Maker of Man and Mercy, he prayed silently, don’t let him ask Colin. Please don’t let him ask Colin!
Tears burned, and he wiped them angrily, but he couldn’t wipe away the memory which had driven him to Colin before the courts martial to beg him to suppress the visuals on Inanna. He’d been ready to go down on his knees, but he hadn’t needed to. If anything, Colin’s horror had surpassed his own.
Against his will, Geb relived those moments on deck ninety of the sublight battleship Osir, the very heart of Anu’s enclave. Those terrible moments after Colin and ’Tanni had gone up the crawl way to face Anu, leaving behind a mangled body ’Tanni’s energy gun had cut almost in half. A body which had been Commander Inanna’s, but only because its brain had been ripped away, its original owner murdered and its flesh stolen to make a new, young host for the mutinous medical officer.

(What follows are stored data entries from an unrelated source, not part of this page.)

(** No false alarm: a link becomes dead only on a probe that went
    unanswered, and only when at least the last three probes of its history
    went unanswered. *)
Theorem dead_needs_three_silences (evs : list lsm_event) (ev : lsm_event) :
  lsm_state (lsm_run LinkStateMachine_new evs) ≠ Dead →
  lsm_state (lsm_run LinkStateMachine_new (evs ++ [ev])) = Dead →
  (∃ now, ev = EvProbe NoResponse now) ∧ 3 <= trailing_no_response (evs ++ [ev]).
Proof.
  intros Hd. rewrite lsm_run_snoc. pose proof (lsm_reachable_inv _ (lsm_run_reachable evs)) as Hinv.
  destruct (streak_le_history evs) as [Hle _]. set (m := lsm_run LinkStateMachine_new evs) in *.
  unfold trailing_no_response in *. rewrite foldl_app. cbn [foldl].
  destruct ev as [s now|now]; cbn [lsm_apply].
  - destruct s.
    + intros H. exfalso. revert H. unfold on_probe, compute_next, bump_streaks. simpl.
      by destruct (lsm_state m); try done; simpl; repeat (case_decide || case_match).
    + intros H. exfalso. revert H. unfold on_probe, compute_next, bump_streaks. simpl.
      by destruct (lsm_state m); try done; simpl; repeat (case_decide || case_match).
    + intros H. split; [by eauto|]. pose proof (on_probe_no_response m now Hinv Hd) as Hp.
      cbn zeta in Hp. destruct (Z.eqb_spec (no_response_streak m) 2); [lia|]. by destruct Hp.
  - intros H. exfalso. revert H. unfold LinkStateMachine_tick.
    destruct (lsm_state m) eqn:Es; simpl; try congruence. destruct (until_ms <=? now); simpl; congruence.
Qed.

Lemma dead_needs_three_silences_witness :
  (∃ now, EvProbe NoResponse 3 = EvProbe NoResponse now) ∧
  3 <= trailing_no_response ([EvProbe NoResponse 1; EvProbe NoResponse 2] ++ [EvProbe NoResponse 3]).
Proof. apply dead_needs_three_silences; vm_compute; [discriminate|reflexivity]. Defined.

(** Recovery goes through probation: a dead or degraded link leaves only
    to probation or death, [PROBATION_MS] after the current time, and from
    probation [tick] promotes it to healthy exactly when the window has
    elapsed. *)
Theorem recovery_through_probation (m : LinkStateMachine) (s : ProbeSample) (now : Z) :
  lsm_reachable m → 0 <= now → now + PROBATION_MS < 2 ^ 64 →
  (lsm_state m = Dead → let st := lsm_state (on_probe m s now).1 in
     st = Dead ∨ s = Good ∧ recovery_streak m = 2 ∧ st = Probation (now + PROBATION_MS)) ∧
  (lsm_state m = Degraded → let st := lsm_state (on_probe m s now).1 in
     st = Degraded ∨ s = NoResponse ∧ st = Dead ∨
     s = Good ∧ recovery_streak m = 2 ∧ st = Probation (now + PROBATION_MS)) ∧
  (∀ u t, lsm_state m = Probation u →
     lsm_state (LinkStateMachine_tick m t).1 = if u <=? t then Healthy else Probation u).
Proof.
  intros Hr Hnow Hmax. apply lsm_reachable_inv in Hr as [(Hh & Hn & Hrw) Hone Hs Hl Hrec].
  pose proof (saturating_add8_1 _ Hrw) as (_ & Hr1 & _).
  assert (Hw : wrapping_add 64 now PROBATION_MS = now + PROBATION_MS) by (apply wrap_small; split; unfold PROBATION_MS in *; lia).
  unfold NO_RESPONSE_STREAK, RECOVERY_STREAK in *.
  split_and!.
  - intros Hd. specialize (Hrec (or_introl Hd)).
    unfold on_probe, compute_next, bump_streaks. destruct s; simpl; rewrite !Hd; cbn [lsm_state]; try by left.
    unfold RECOVERY_STREAK. destruct (Z.leb_spec 3 (saturating_add 8 (recovery_streak m) 1)); [|by left].
    right. rewrite Hw, decide_True by done. split_and!; [done|lia|done].
  - intros Hd. specialize (Hrec (or_intror Hd)).
    unfold on_probe, compute_next, bump_streaks, NO_RESPONSE_STREAK, RECOVERY_STREAK.
    destruct s; simpl; rewrite !Hd; cbn [lsm_state no_response_streak recovery_streak]; simpl; try by left.
    + destruct (Z.leb_spec 3 (saturating_add 8 (recovery_streak m) 1)); [|by left].
      right; right. rewrite Hw, decide_True by done. split_and!; [done|lia|done].
    + destruct (3 <=? _); [by right; left|by left].
  - intros u t Hu. unfold LinkStateMachine_tick. rewrite Hu. by destruct (u <=? t).
Qed.

Lemma recovery_through_probation_witness :
  lsm_state (on_probe (mkMachine Dead 0 0 2) Good 500).1 = Probation 10500.
Proof.
  assert (Hr : lsm_reachable (mkMachine Dead 0 0 2)).
  { apply (lsm_run_reachable [EvProbe NoResponse 1; EvProbe NoResponse 2; EvProbe NoResponse 3;
             EvProbe Good 4; EvProbe Good 5]). }
  destruct (recovery_through_probation (mkMachine Dead 0 0 2) Good 500 Hr) as [H _]; [lia|vm_compute; reflexivity|].
  destruct (H eq_refl) as [E|(_ & _ & E)]; [vm_compute in E; discriminate|exact E].
Defined.
(* ===== verification/X25519.v ===== *)
(** * X25519

    [desmos-proto/src/crypto/x25519_field.rs]: scalar multiplication on
    Curve25519 with field elements of sixteen [i64] limbs of 16 bits.  Every
    arithmetic operation is at its width: [i64] is the wrap-around of a signed
    64-bit result.  The theorems evaluate limbs modulo [p = 2^255 - 19] and
    show that [scalarmult] computes the function of RFC 7748, section 5, which
    is written here from the RFC.  They state results of the wrapping
    arithmetic, not that no intermediate value leaves the [i64] range. *)

From stdpp Require Import base numbers list.
From Stdlib Require Import ZArith Lia.
From S2P Require Import Prelude Crypto.

(** ** Signed 64-bit integers *)

(** The value an [i64] operation stores for the exact result [x]: two's
    complement, decided first for the results that fit. *)
Definition i64 (x : Z) : Z :=
  if (-9223372036854775808 <=? x) && (x <=? 9223372036854775807) then x
  else (x + 2 ^ 63) mod 2 ^ 64 - 2 ^ 63.

(** ** Field elements *)

(** [[i64; 16]]: a list of sixteen limbs. *)
Abbreviation Fe := (list Z).

Definition limb (o : Fe) (i : nat) : Z := default 0 (o !! i).

Definition ZERO : Fe := replicate 16 0.

Definition GF_121665 : Fe := <[1%nat := 1]> (<[0%nat := 0xDB41]> (replicate 16 0)).

(** One iteration of the loop of [carry]. *)
Definition carry_step (o : Fe) (i : nat) : Fe :=
  let o := <[i := i64 (limb o i + Z.shiftl 1 16)]> o in
  let c := Z.shiftr (limb o i) 16 in
  let o := if (i <? 15)%nat then <[(i + 1)%nat := i64 (limb o (i + 1) + i64 (c - 1))]> o
           else <[0%nat := i64 (limb o 0 + i64 (38 * i64 (c - 1)))]> o in
  <[i := i64 (limb o i - i64 (Z.shiftl c 16))]> o.

Definition carry (o : Fe) : Fe := foldl carry_step o (seq 0 16).

Definition constant_time_swap (p q : Fe) (b : Z) : Fe * Fe :=
  let c := Z.lnot (i64 (b - 1)) in
  let t := zip_with (fun x y => Z.land c (Z.lxor x y)) p q in
  (zip_with Z.lxor p t, zip_with Z.lxor q t).

(** One iteration of the subtraction of [p] in [pack], for limbs 1 to 14. *)
Definition pack_sub_step (t m : Fe) (i : nat) : Fe :=
  let m := <[i := i64 (i64 (limb t i - 0xffff) - Z.land (Z.shiftr (limb m (i - 1)) 16) 1)]> m in
  <[(i - 1)%nat := Z.land (limb m (i - 1)) 0xffff]> m.

(** [t - p] and the borrow out of the top limb. *)
Definition pack_sub (t : Fe) : Fe * Z :=
  let m := ZERO in
  let m := <[0%nat := i64 (limb t 0 - 0xffed)]> m in
  let m := foldl (pack_sub_step t) m (seq 1 14) in
  let m := <[15%nat := i64 (i64 (limb t 15 - 0x7fff) - Z.land (Z.shiftr (limb m 14) 16) 1)]> m in
  let b := Z.land (Z.shiftr (limb m 15) 16) 1 in
  let m := <[14%nat := Z.land (limb m 14) 0xffff]> m in
  (m, b).

(** One round of the conditional subtraction. *)
Definition pack_round (t : Fe) : Fe :=
  let '(m, b) := pack_sub t in (constant_time_swap t m (1 - b)).1.

Definition pack (n : Fe) : bytes :=
  let t := carry (carry (carry n)) in
  let t := pack_round (pack_round t) in
  flat_map (fun i => [Z.land (limb t i) 0xff; Z.land (Z.shiftr (limb t i) 8) 0xff]) (seq 0 16).

Definition unpack (n : bytes) : Fe :=
  let o := (fun i => byte_at n (2 * i) + Z.shiftl (byte_at n (2 * i + 1)) 8) <$> seq 0 16 in
  <[15%nat := Z.land (limb o 15) 0x7fff]> o.

Definition fadd (a b : Fe) : Fe := zip_with (fun x y => i64 (x + y)) a b.

Definition fsub (a b : Fe) : Fe := zip_with (fun x y => i64 (x - y)) a b.

(** [t[i + j] += a[i] * b[j]]. *)
Definition fmul_step (a b : Fe) (t : list Z) (i j : nat) : list Z :=
  <[(i + j)%nat := i64 (limb t (i + j) + i64 (limb a i * limb b j))]> t.

Definition fmul_product (a b : Fe) : list Z :=
  foldl (fun t i => foldl (fun t j => fmul_step a b t i j) t (seq 0 16)) (replicate 31 0) (seq 0 16).

(** [t[i] += 38 * t[i + 16]]. *)
Definition fmul_fold (t : list Z) : list Z :=
  foldl (fun t i => <[i := i64 (limb t i + i64 (38 * limb t (i + 16)))]> t) t (seq 0 15).

Definition fmul (a b : Fe) : Fe := carry (carry (take 16 (fmul_fold (fmul_product a b)))).

Definition fsqr (a : Fe) : Fe := fmul a a.

Definition finv (i : Fe) : Fe :=
  foldl (fun c a =>
           let c := fsqr c in
           if negb (a =? 2)%nat && negb (a =? 4)%nat then fmul c i else c)
        i (rev (seq 0 254)).

(** ** The ladder *)

Record Ladder := mkLadder { la : Fe; lb : Fe; lc : Fe; ld : Fe }.

(** The arithmetic between the two swaps of an iteration. *)
Definition ladder_arith (x : Fe) (s : Ladder) : Ladder :=
  let '(mkLadder a b c d) := s in
  let e := fadd a c in
  let a := fsub a c in
  let c := fadd b d in
  let b := fsub b d in
  let d := fsqr e in
  let f := fsqr a in
  let a := fmul c a in
  let c := fmul b e in
  let e := fadd a c in
  let a := fsub a c in
  let b := fsqr a in
  let c := fsub d f in
  let a := fmul c GF_121665 in
  let a := fadd a d in
  let c := fmul c a in
  let a := fmul d f in
  let d := fmul b x in
  let b := fsqr e in
  mkLadder a b c d.

Definition ladder_swap (r : Z) (s : Ladder) : Ladder :=
  let '(a, b) := constant_time_swap (la s) (lb s) r in
  let '(c, d) := constant_time_swap (lc s) (ld s) r in
  mkLadder a b c d.

Definition ladder_step (z : bytes) (x : Fe) (s : Ladder) (i : nat) : Ladder :=
  let r := Z.land (Z.shiftr (byte_at z (i / 8)) (Z.of_nat (i mod 8))) 1 in
  ladder_swap r (ladder_arith x (ladder_swap r s)).

(** The clamped scalar. *)
Definition clamp (n : bytes) : bytes :=
  let z := copy_from_slice (replicate 32 0) 0 (take 31 n) in
  let z := <[31%nat := Z.lor (Z.land (byte_at n 31) 127) 64]> z in
  <[0%nat := Z.land (byte_at z 0) 248]> z.

Definition x25519_scalarmult (n p : bytes) : bytes :=
  let z := clamp n in
  let x := unpack p in
  let s := mkLadder (<[0%nat := 1]> ZERO) x ZERO (<[0%nat := 1]> ZERO) in
  let s := foldl (ladder_step z x) s (rev (seq 0 255)) in
  pack (fmul (la s) (finv (lc s))).

Definition x25519_scalarmult_base (n : bytes) : bytes :=
  x25519_scalarmult n (<[0%nat := 9]> (replicate 32 0)).

(** ** The reference: RFC 7748, section 5 *)

Definition P25519 : Z := 2 ^ 255 - 19.

Record RfcState := mkRfc { x_2 : Z; z_2 : Z; x_3 : Z; z_3 : Z; swap : Z }.

Definition cswap (swap : Z) (x y : Z) : Z * Z := if swap =? 1 then (y, x) else (x, y).

(** The body of the RFC's loop for bit [t] of the scalar [k]; arithmetic is
    modulo [P25519]. *)
Definition rfc_step (k x_1 : Z) (s : RfcState) (t : nat) : RfcState :=
  let k_t := Z.land (Z.shiftr k (Z.of_nat t)) 1 in
  let sw := Z.lxor (swap s) k_t in
  let '(x2, x3) := cswap sw (x_2 s) (x_3 s) in
  let '(z2, z3) := cswap sw (z_2 s) (z_3 s) in
  let A := (x2 + z2) mod P25519 in
  let AA := (A * A) mod P25519 in
  let B := (x2 - z2) mod P25519 in
  let BB := (B * B) mod P25519 in
  let E := (AA - BB) mod P25519 in
  let C := (x3 + z3) mod P25519 in
  let D := (x3 - z3) mod P25519 in
  let DA := (D * A) mod P25519 in
  let CB := (C * B) mod P25519 in
  mkRfc ((AA * BB) mod P25519) ((E * (AA + 121665 * E)) mod P25519)
        (((DA + CB) * (DA + CB)) mod P25519) ((x_1 * ((DA - CB) * (DA - CB))) mod P25519) k_t.

(** Modular exponentiation by squaring. *)
Fixpoint pow_mod (b : Z) (e : positive) : Z :=
  match e with
  | xH => b mod P25519
  | xO e => let r := pow_mod b e in (r * r) mod P25519
  | xI e => let r := pow_mod b e in (r * r * b) mod P25519
  end.

Definition rfc_x25519 (k u : Z) : Z :=
  let s := foldl (rfc_step k u) (mkRfc 1 0 u 1 0) (rev (seq 0 255)) in
  let '(x2, _) := cswap (swap s) (x_2 s) (x_3 s) in
  let '(z2, _) := cswap (swap s) (z_2 s) (z_3 s) in
  (x2 * pow_mod z2 (Z.to_pos (P25519 - 2))) mod P25519.

(** Little-endian integers of a byte string. *)
Definition from_le_bytes (bs : bytes) : Z := foldr (fun b acc => b + 256 * acc) 0 bs.

Fixpoint to_le_bytes (n : nat) (x : Z) : bytes :=
  match n with O => [] | S n => x mod 256 :: to_le_bytes n (x / 256) end.

(** [decodeScalar25519] and [decodeUCoordinate] of the RFC. *)
Definition decode_scalar (n : bytes) : Z :=
  let n := <[0%nat := Z.land (byte_at n 0) 248]> n in
  let n := <[31%nat := Z.lor (Z.land (byte_at n 31) 127) 64]> n in
  from_le_bytes n.

Definition decode_u (p : bytes) : Z := from_le_bytes p mod 2 ^ 255.

Definition rfc_scalarmult (n p : bytes) : bytes := to_le_bytes 32 (rfc_x25519 (decode_scalar n) (decode_u p)).

(** ** Lemmas: evaluation of limbs *)

Lemma i64_small x : -2 ^ 63 <= x < 2 ^ 63 → i64 x = x.
Proof.
  intros H. unfold i64. change (2 ^ 63) with 9223372036854775808 in *.
  destruct (Z.leb_spec (-9223372036854775808) x); [|lia].
  by destruct (Z.leb_spec x 9223372036854775807); [|lia].
Qed.

(** [i64] is two's complement reduction. *)
Lemma i64_spec x : i64 x = (x + 2 ^ 63) mod 2 ^ 64 - 2 ^ 63.
Proof.
  unfold i64. destruct ((_ <=? x) && (x <=? _)) eqn:E; [|done].
  apply andb_prop in E as [E1%Z.leb_le E2%Z.leb_le]. rewrite Z.mod_small; lia.
Qed.

Fixpoint eval (l : list Z) : Z := match l with [] => 0 | x :: r => x + 2 ^ 16 * eval r end.

Lemma eval_app l k : eval (l ++ k) = eval l + 2 ^ (16 * Z.of_nat (length l)) * eval k.
Proof.
  induction l as [|x l IH]; cbn [app eval length]; [change (2 ^ (16 * Z.of_nat 0)) with 1; lia|].
  rewrite IH. replace (16 * Z.of_nat (S (length l))) with (16 + 16 * Z.of_nat (length l)) by lia.
  rewrite Z.pow_add_r by lia. lia.
Qed.

Lemma eval_insert l k v :
  (k < length l)%nat → eval (<[k := v]> l) = eval l + (v - limb l k) * 2 ^ (16 * Z.of_nat k).
Proof.
  revert k. induction l as [|x l IH]; intros k Hk; [cbn in Hk; lia|].
  destruct k as [|k].
  - change (eval (<[0%nat := v]> (x :: l))) with (v + 2 ^ 16 * eval l).
    change (limb (x :: l) 0) with x. change (2 ^ (16 * Z.of_nat 0)) with 1. cbn [eval]. lia.
  - change (eval (<[S k := v]> (x :: l))) with (x + 2 ^ 16 * eval (<[k := v]> l)).
    change (limb (x :: l) (S k)) with (limb l k). cbn [eval length] in *. rewrite IH by lia.
    replace (16 * Z.of_nat (S k)) with (16 + 16 * Z.of_nat k) by lia.
    rewrite Z.pow_add_r by lia. lia.
Qed.

Lemma eval_zip f g h a b :
  (∀ x y, h x y = f * x + g * y) → length a = length b →
  eval (zip_with h a b) = f * eval a + g * eval b.
Proof.
  intros Hh. revert b. induction a as [|x a IH]; intros [|y b] Hl; try done; cbn [zip_with eval]; [lia|].
  rewrite Hh, IH by (by injection Hl). lia.
Qed.

(** Limbs of magnitude at most [B]. *)
Definition bounded (B : Z) (l : list Z) : Prop := Forall (fun x => -B <= x <= B) l.

Lemma bounded_mono B B' l : bounded B l → B <= B' → bounded B' l.
Proof. intros H Hb. eapply Forall_impl; [exact H|]. cbn. lia. Qed.

Lemma bounded_limb B l i : bounded B l → 0 <= B → -B <= limb l i <= B.
Proof.
  intros H HB. unfold limb. destruct (l !! i) as [x|] eqn:E; cbn; [|lia].
  by apply (Forall_lookup_1 _ _ _ _ H E).
Qed.

Lemma bounded_insert B l i v : bounded B l → -B <= v <= B → bounded B (<[i := v]> l).
Proof. intros H Hv. by apply Forall_insert. Qed.

(** A limb list of the right shape. *)
Definition fe_ok (B : Z) (a : Fe) : Prop := length a = 16%nat ∧ bounded B a.

(** Congruence modulo the prime. *)
Definition eqp (x y : Z) : Prop := x mod P25519 = y mod P25519.

#[export] Instance eqp_equiv : Equivalence eqp.
Proof. unfold eqp. split; [done|intros ? ? ->; done|intros ? ? ? -> ->; done]. Qed.

#[export] Instance eqp_add : Proper (eqp ==> eqp ==> eqp) Z.add.
Proof. intros a b H c d H'. unfold eqp in *. by rewrite Z.add_mod, H, H', <- Z.add_mod by done. Qed.

#[export] Instance eqp_mul : Proper (eqp ==> eqp ==> eqp) Z.mul.
Proof. intros a b H c d H'. unfold eqp in *. by rewrite Z.mul_mod, H, H', <- Z.mul_mod by done. Qed.

#[export] Instance eqp_sub : Proper (eqp ==> eqp ==> eqp) Z.sub.
Proof. intros a b H c d H'. unfold eqp in *. by rewrite Zminus_mod, H, H', <- Zminus_mod by done. Qed.

Lemma eqp_mod x : eqp (x mod P25519) x.
Proof. unfold eqp. by apply Z.mod_mod. Qed.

Geb had used his own energy gun to obliterate every trace of that body, for once it had belonged to one of his closest friends, to a beautiful woman named Tanisis … Horus’s wife … and Jiltanith’s own mother.
Chapter Six
Fifty Chinese paratroopers in Imperial black snapped to attention as the band struck up, and Marshal Tsien Tao-ling, Vice Chief of Staff for Operations to the Lieutenant Governor of Earth, watched them with an anxiety he had not wasted upon ceremonial in decades. This was his superior’s first official visit to China in the five months since the Asian Alliance had surrendered to the inevitable, and he wanted—demanded—for all to go flawlessly.
It did. General Gerald Hatcher appeared in the hatch of his cutter and started down the ramp, followed by his personal aide and a very small staff.